Daniel's MTC Experience

We have someone known as a progressive investigator who is really a teacher but she pretends to be an investigator with different needs and such. Elder Sherrill (my companion, Jesse) and I have to teach her entirely in Portuguese, so it is very difficult. We had our third lesson with her last night, and taught her a little bit about the Plan of Salvation. We were the third group to go and pretty much everyone before us had challenged her to baptism and she had accepted.So Elder Sherrill and I were pretty confidant when we challenged her to baptism...until she said no. We challenged her as the last part of our lesson, so we were completely done. We had prepared nothing else to say to her or anything, and with what little we know of the language if you don't prepare what you are gonna say then you don't say it.It wasn't until she said no, however, that I began to feel the Spirit.
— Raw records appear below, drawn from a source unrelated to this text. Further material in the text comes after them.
(** The victim is alone in a group of frequency other than 1: the
    group is relabelled. *)
Lemma put_evict_relabel w gh L1 Mg idle x c GM key value :
  let c1 := evicted key value c in
  Rep w gh (L1 ++ [Mg]) idle →
  g_items Mg = [x] →
  itemAt w x = Some c →
  groupAt w (g_node Mg) = Some GM →
  keyToCacheItem (self w) !! key = None →
  size (self w) = capacity (self w) →
  group_frequency GM ≠ 1 →
  ∃ w', Put key value w = Ok (tt, w') ∧
        Rep w' gh (L1 ++ [Mg]) idle ∧
        freqToFreqGroupNode (self w')
          = <[1 := Some (g_node Mg)]> (freqToFreqGroupNode (self w)) ∧
        keyToCacheItem (self w')
          = <[key := Some x]> (delete (item_key c) (keyToCacheItem (self w))) ∧
        size (self w') = size (self w) ∧ capacity (self w') = capacity (self w) ∧
        aview w' (L1 ++ [Mg]) = aview w L1 ++ [mkAGroup (g_node Mg) 1 [(x, c1)]].
Proof.
  intros c1 HR HI Hc HGM Hkey Hfull Hlab. destruct w as [i gr s].
  unfold itemAt, groupAt in *. simpl in *.
  destruct (evict_facts i gr s gh L1 Mg idle [] x GM HR HI HGM)
    as (Hlist & HLast & HLM & HLastI & HszM & Ax & HMgh).
  rewrite HI in HszM. simpl in HszM.
  pose proof (valOf_alloc' _ _ _ HGM) as AM.
  eexists. split.
  { unfold Put. rewrite exec_the_cache. rewrite Hkey.
    rewrite decide_True by done. rewrite ?bind_assoc.
    run_evict_begin Hlist HLast HGM HLM HLastI Hc Ax.
    rewrite ?bind_assoc.
    erewrite exec_group_of by done.
    rewrite decide_True by done. rewrite ?bind_assoc.
    erewrite exec_group_of by done.
    rewrite decide_True by done. rewrite ?bind_assoc.
    erewrite exec_update_group by done.
    rewrite ?bind_assoc. rewrite exec_update_cache. rewrite exec_ret.
    reflexivity. }
  split; [|split; [done|split; [done|split; [done|split; [done|]]]]].
  - destruct HR as [R1 R2 R3 R4 R5 R6]. split; simpl in *; try done.
    + by eapply outer_setValue.
    + by apply inner_setValue.
    + intros g Hg. eapply sized_setValue; [by apply R5|done..].
  - assert (∀ g, g ∈ L1 →
              (g_node g ∉ (g_node <$> [Mg])) ∧ is_Some (gr !! g_node g) ∧
              ∀ y, y ∈ g_items g → (y ∉ ([Mg] ≫= fp)) ∧ is_Some (i !! y)) as Hkeep.
    { pose proof (Rep_NoDup _ _ _ _ HR) as Hnd.
      apply (Rep_keep_cond _ _ _ _ [Mg] L1 HR).
      - intros g. clear. mem.
      - intros g Hg. split; [revert Hg; clear; mem|].
        intros ->%list_elem_of_singleton. revert Hg. nodup_from Hnd. }
    rewrite aview_app. f_equal.
    + eapply (aview_keep _ _ _ ([Mg] ≫= fp) (g_node <$> [Mg])); [| |done].
      * intros y Hy _. unfold itemAt. simpl. rewrite valOf_setValue_ne; [done|].
        intros ->. apply Hy. apply list_elem_of_bind. exists Mg. split; [|by left].
        apply items_in_fp. rewrite HI. by left.
      * intros n Hn _. unfold label, groupAt. simpl.
        rewrite valOf_setValue_ne; [done|]. intros ->. apply Hn. by left.
    + unfold aview, aview_group. simpl. f_equal. f_equal.
      * unfold label, groupAt. simpl. by rewrite valOf_setValue_eq.
      * rewrite HI. erewrite entries_cons; [done|].
        unfold itemAt. simpl. by apply valOf_setValue_eq.
Qed.

Lemma keep_one w gh L1 Mg L2 idle :
  Rep w gh (L1 ++ Mg :: L2) idle →
  ∀ g, g ∈ L1 ++ L2 →
    (g_node g ∉ (g_node <$> [Mg])) ∧ is_Some (groups w !! g_node g) ∧
    ∀ y, y ∈ g_items g → (y ∉ ([Mg] ≫= fp)) ∧ is_Some (items w !! y).
Proof.
  intros HR. pose proof (Rep_NoDup _ _ _ _ HR) as Hnd.
  apply (Rep_keep_cond _ _ _ _ [Mg] (L1 ++ L2) HR).
  - intros g. clear. mem.
  - intros g Hg. split; [revert Hg; clear; mem|].
    intros ->%list_elem_of_singleton. revert Hg. nodup_from Hnd.
Qed.

Lemma in_bind_one Mg y : y ∈ fp Mg → y ∈ [Mg] ≫= fp.
Proof. intros Hy. apply list_elem_of_bind. exists Mg. split; [done|by left]. Qed.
The Spirit told me not to give up, not to accept no for an answer, so I had to call upon all of my Portuguese that I knew to teach her. So for the next 15 minutes I talked with her in Portuguese that I had to pull out of my brain somewhere. The Spirit definitely helped me find things to say because I am pretty sure i did not know how to say half the stuff that was coming out of my mouth. But I bore my testimony to her about my baptism and explained to her a little more about what Baptism was. When I bore my testimony the Spirit entered so strong that she actually began to tear up.I felt prompted again to ask her to be prepared to be baptized and she accepted the second time. This has been the first time Elder Sherrill and I really felt like missionaries,and it felt amazing.